Y no solo en las áreas de la frontera este y sur, a las que se ha visto obligado a desplazar unos 75.000 soldados, también en zonas próximas a Argel como Bumerdés o Tizi Uzu, capital de la Cabilia. En diciembre de 2014, las Fuerzas Armadas anunciaron la muerte de Abdelmalek Gouri, ex número dos de AQMI y fundador del grupo Jund al Khilafa, marca de Estado Islámico en Argelia. El grupo, aparentemente desmantelado cinco meses después, había reivindicado el secuestro y asesinato del empresario francés Herve Gourdel. “Bouteflika es el hombre que pacificó el país”, recuerda un diplomático europeo en la región. “La cuestión ahora es saber si el día que no esté los radicales respetarán la tregua con el Estado o entenderán que fue un pacto personal”, conjetura. Más allá de las cábalas, este repunte parece, no obstante, más vinculado a la inestabilidad regional que al resurgir de una guerra que dejó una herida demasiado honda, aún viva en la memoria colectiva.
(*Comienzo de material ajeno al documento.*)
(** The square root of a positive normal number. *)
Lemma sqrt_normal : forall m e,
  full m -> -250 <= e <= 200 ->
  exists M E delta,
    SFsqrt 24 128 (S754_finite false m e) = S754_finite false M E
    /\ full M /\ e - 24 <= 2 * E <= e - 21
    /\ val M E = (sqrt (val m e) * (1 + delta))%R
    /\ (Rabs delta <= eps)%R.
Proof.
  intros m e Fm Re. pose proof Fm as [Ml Mh].
  cbn [SFsqrt]. unfold SFsqrt_core_binary. cbn [Zdigits2].
  rewrite (full_digits m Fm).
  pose proof (Z.div2_odd (24 + e + 1)) as Hh.
  pose proof (Z.div2_odd e) as Hg.
  set (h := Z.div2 (24 + e + 1)) in *. set (g := Z.div2 e) in *.
  assert (0 <= Z.b2z (Z.odd (24 + e + 1)) <= 1) as B1
    by (destruct (Z.odd (24 + e + 1)); cbn; lia).
  assert (0 <= Z.b2z (Z.odd e) <= 1) as B2 by (destruct (Z.odd e); cbn; lia).
  replace (Z.min (fexp 24 128 h) g) with (h - 24)
    by (unfold fexp, emin; lia).
  set (e' := h - 24).
  assert (e - 2 * e' = 23 \/ e - 2 * e' = 24) as Es by (unfold e'; lia).
  assert (exists s, e - 2 * e' = s /\ 0 <= s /\ (s = 23 \/ s = 24)
                    /\ match e - 2 * e' with
                       | Z.pos _ => Z.shiftl (Z.pos m) (e - 2 * e')
                       | 0 => Z.pos m
                       | Z.neg _ => 0
                       end = Z.pos m * 2 ^ s) as (s & Es' & Sn & S2 & ->).
  { exists (e - 2 * e'). split; [reflexivity | split; [lia | split; [lia|]]].
    destruct Es as [-> | ->]; rewrite Z.shiftl_mul_pow2 by lia; reflexivity. }
  assert (2 ^ 46 <= Z.pos m * 2 ^ s < 2 ^ 48) as Pm.
  { destruct S2 as [-> | ->].
    - change (2 ^ 46) with (2 ^ 23 * 2 ^ 23).
      change (2 ^ 48) with (2 ^ 24 * 2 ^ 24).
      change (2 ^ 24) with (2 * 2 ^ 23) at 2. lia.
    - change (2 ^ 46) with (2 ^ 22 * 2 ^ 24).
      change (2 ^ 48) with (2 ^ 24 * 2 ^ 24).
      change (2 ^ 23) with (2 * 2 ^ 22) in Ml. lia. }
  pose proof (Z.sqrtrem_spec (Z.pos m * 2 ^ s) ltac:(lia)) as Sq.
  destruct (Z.sqrtrem (Z.pos m * 2 ^ s)) as [q r].
  destruct Sq as [Sq [R0 R2]].
  assert (2 ^ 23 <= q < 2 ^ 24) as Q.
  { change (2 ^ 46) with (2 ^ 23 * 2 ^ 23) in Pm.
    change (2 ^ 48) with (2 ^ 24 * 2 ^ 24) in Pm. split; nia. }
  destruct q as [|Q'|Q']; try (change (2 ^ 23) with 8388608 in Q; lia).
  set (l := if r =? 0 then loc_Exact
            else loc_Inexact (if r <=? Z.pos Q' then Lt else Gt)).
  destruct (round_aux_R false Q' e' l (sqrt (val m e)))
    as (M & E & delta & Eq & NM & RE & EV & Bd);
    rewrite ?(full_digits Q' Q); try (unfold e'; lia).
  - assert (val m e = IZR (Z.pos m * 2 ^ s) * (bpow e' * bpow e'))%R as Ev.
    { unfold val. rewrite mult_IZR, IZR_pow2, <- !bpow_add by lia.
      rewrite Rmult_assoc, <- bpow_add. do 2 f_equal. lia. }
    pose proof (bpow_pos e') as Pb.
    rewrite Ev, Sq. unfold val. split.
    + apply sqrt_above.
      * apply Rmult_le_pos; [apply IZR_le; lia | lra].
      * rewrite plus_IZR, mult_IZR. apply IZR_le in R0. nra.
    + apply sqrt_below.
      * apply Rmult_le_pos; [apply IZR_le; lia | lra].
      * assert (Z.pos Q' * Z.pos Q' + r <= (Z.pos Q' + 1) * (Z.pos Q' + 1))
          as Le by lia.
        apply IZR_le in Le. rewrite mult_IZR in Le. nra.
  - exists M, E, delta. rewrite (full_digits Q' Q) in RE.
    repeat split; try assumption; unfold e' in RE; lia.
Qed.

(** The quotient of two normal numbers. *)
Lemma div_normal : forall sx mx ex sy my ey,
  full mx -> full my -> -149 <= ex - ey - 24 -> ex - ey - 22 <= 104 ->
  exists M E delta,
    SFdiv 24 128 (S754_finite sx mx ex) (S754_finite sy my ey)
    = S754_finite (xorb sx sy) M E
    /\ full M /\ ex - ey - 24 <= E <= ex - ey - 22
    /\ val M E = (val mx ex / val my ey * (1 + delta))%R
    /\ (Rabs delta <= eps)%R.
Proof.
  intros sx mx ex sy my ey Fx Fy Lo Hi.
  pose proof Fx as [Xl Xh]. pose proof Fy as [Yl Yh].
  cbn [SFdiv]. unfold SFdiv_core_binary. cbn [Zdigits2].
  rewrite (full_digits mx Fx), (full_digits my Fy).
  replace (Z.min (fexp 24 128 (24 + ex - (24 + ey))) (ex - ey))
    with (ex - ey - 24) by (unfold fexp, emin; lia).
  replace (ex - ey - (ex - ey - 24)) with 24 by lia.
  rewrite Z.shiftl_mul_pow2 by lia.
  pose proof (Z_div_mod (Z.pos mx * 2 ^ 24) (Z.pos my) ltac:(lia)) as Dv.
  destruct (Z.div_eucl (Z.pos mx * 2 ^ 24) (Z.pos my)) as [q r].
  destruct Dv as [Dv [R0 R1]].
  assert (2 ^ 23 <= q < 2 ^ 25) as Q.
  { change (2 ^ 25) with (2 * 2 ^ 24). change (2 ^ 24) with (2 * 2 ^ 23) in *.
    split; nia. }
  destruct q as [|Q'|Q']; try (change (2 ^ 23) with 8388608 in Q; lia).
  pose proof (digits_between Q' 23 25 ltac:(lia) Q) as D.
  destruct (round_aux_R (xorb sx sy) Q' (ex - ey - 24)
                        (new_location (Z.pos my) r)
                        (val mx ex / val my ey))
    as (M & E & delta & Eq & NM & RE & EV & Bd); try lia.
  - assert (val mx ex / val my ey
            = IZR (Z.pos mx * 2 ^ 24) / IZR (Z.pos my) * bpow (ex - ey - 24))%R
      as Ev.
    { unfold val. pose proof (bpow_pos ey).
      assert (0 < IZR (Z.pos my))%R by (apply IZR_lt; lia).
      rewrite mult_IZR, IZR_pow2 by lia.
      replace ex with (24 + (ex - ey - 24) + ey) at 1 by lia.
      rewrite !bpow_add. field. lra. }
    pose proof (bpow_pos (ex - ey - 24)) as Pb.
    assert (0 < IZR (Z.pos my))%R as Py by (apply IZR_lt; lia).
    rewrite Ev, Dv. unfold val.
    assert (IZR (Z.pos Q')
            <= IZR (Z.pos my * Z.pos Q' + r) / IZR (Z.pos my)
            <= IZR (Z.pos Q' + 1))%R as [A B].
    { rewrite !plus_IZR, mult_IZR. apply IZR_le in R0.
      apply Z.lt_le_incl in R1. apply IZR_le in R1. split.
      - apply Rmult_le_reg_r with (IZR (Z.pos my)); [exact Py|].
        unfold Rdiv. rewrite Rmult_assoc, Rinv_l, Rmult_1_r by lra. nra.
      - apply Rmult_le_reg_r with (IZR (Z.pos my)); [exact Py|].
        unfold Rdiv. rewrite Rmult_assoc, Rinv_l, Rmult_1_r by lra. nra. }
    split; nra.
  - exists M, E, delta. repeat split; try assumption; lia.
Qed.
End Relative.

(** The length of the result, in real numbers, from the seven roundings of
    [Normalize]. *)
Section Tolerance.
Local Open Scope R_scope.

Lemma Rabs_eps : forall d, Rabs d <= eps -> 1 - eps <= 1 + d <= 1 + eps.
Proof.
  intros d H. unfold Rabs in H. destruct (Rcase_abs d); lra.
Qed.

(** A sum of two squares, each scaled by a factor between [lo] and [hi]. *)
Lemma weighted_between : forall X Y p q lo hi,
  lo <= p <= hi -> lo <= q <= hi ->
  lo * (X * X + Y * Y) <= X * X * p + Y * Y * q <= hi * (X * X + Y * Y).
Proof.
  intros X Y p q lo hi [Pl Ph] [Ql Qh].
  pose proof (Rle_0_sqr X) as Hx. pose proof (Rle_0_sqr Y) as Hy.
  unfold Rsqr in *. split; nra.
Qed.

Lemma square_between : forall d, Rabs d <= eps ->
  (1 - eps) * (1 - eps) <= (1 + d) * (1 + d) <= (1 + eps) * (1 + eps).
Proof.
  intros d H. apply Rabs_eps in H. unfold eps in *. split; nra.
Qed.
Argelia es un país grande, con vastos recursos petroleros, apetitoso para los apóstoles de la intransigencia en caso de que finalmente sean expulsados de la también cresa Libia y el poco atractivo —desde el punto de vista económico— Túnez. Y está flanqueado por naciones con alto potencial desestabilizador como Malí o Níger.

En este sentido, el Gobierno parece haber dado también un giro en su política exterior. Aunque se opone a esa intervención militar en Libia que seduce a muchos gobiernos europeos, apuesta por una colaboración inteligente con los vecinos del norte, como ocurrió durante la intervención francesa en la citada Malí, y con EE.UU., al que se ha ido acercando sigilosamente en los últimos años. Igualmente, confía en que la gran mezquita, que albergará una biblioteca con cientos de miles de volúmenes, sirva para “difundir la verdadera imagen del Islam” y neutralizar el fanatismo de raíz wahabí-saudí. Aunque otras voces prefieren tornar la mirada hacia el poniente e introducir un termino clásico de la lengua italiana, el campanilismo. Y es el que el minarete más alto del mundo descolla todavía en el rival Marruecos.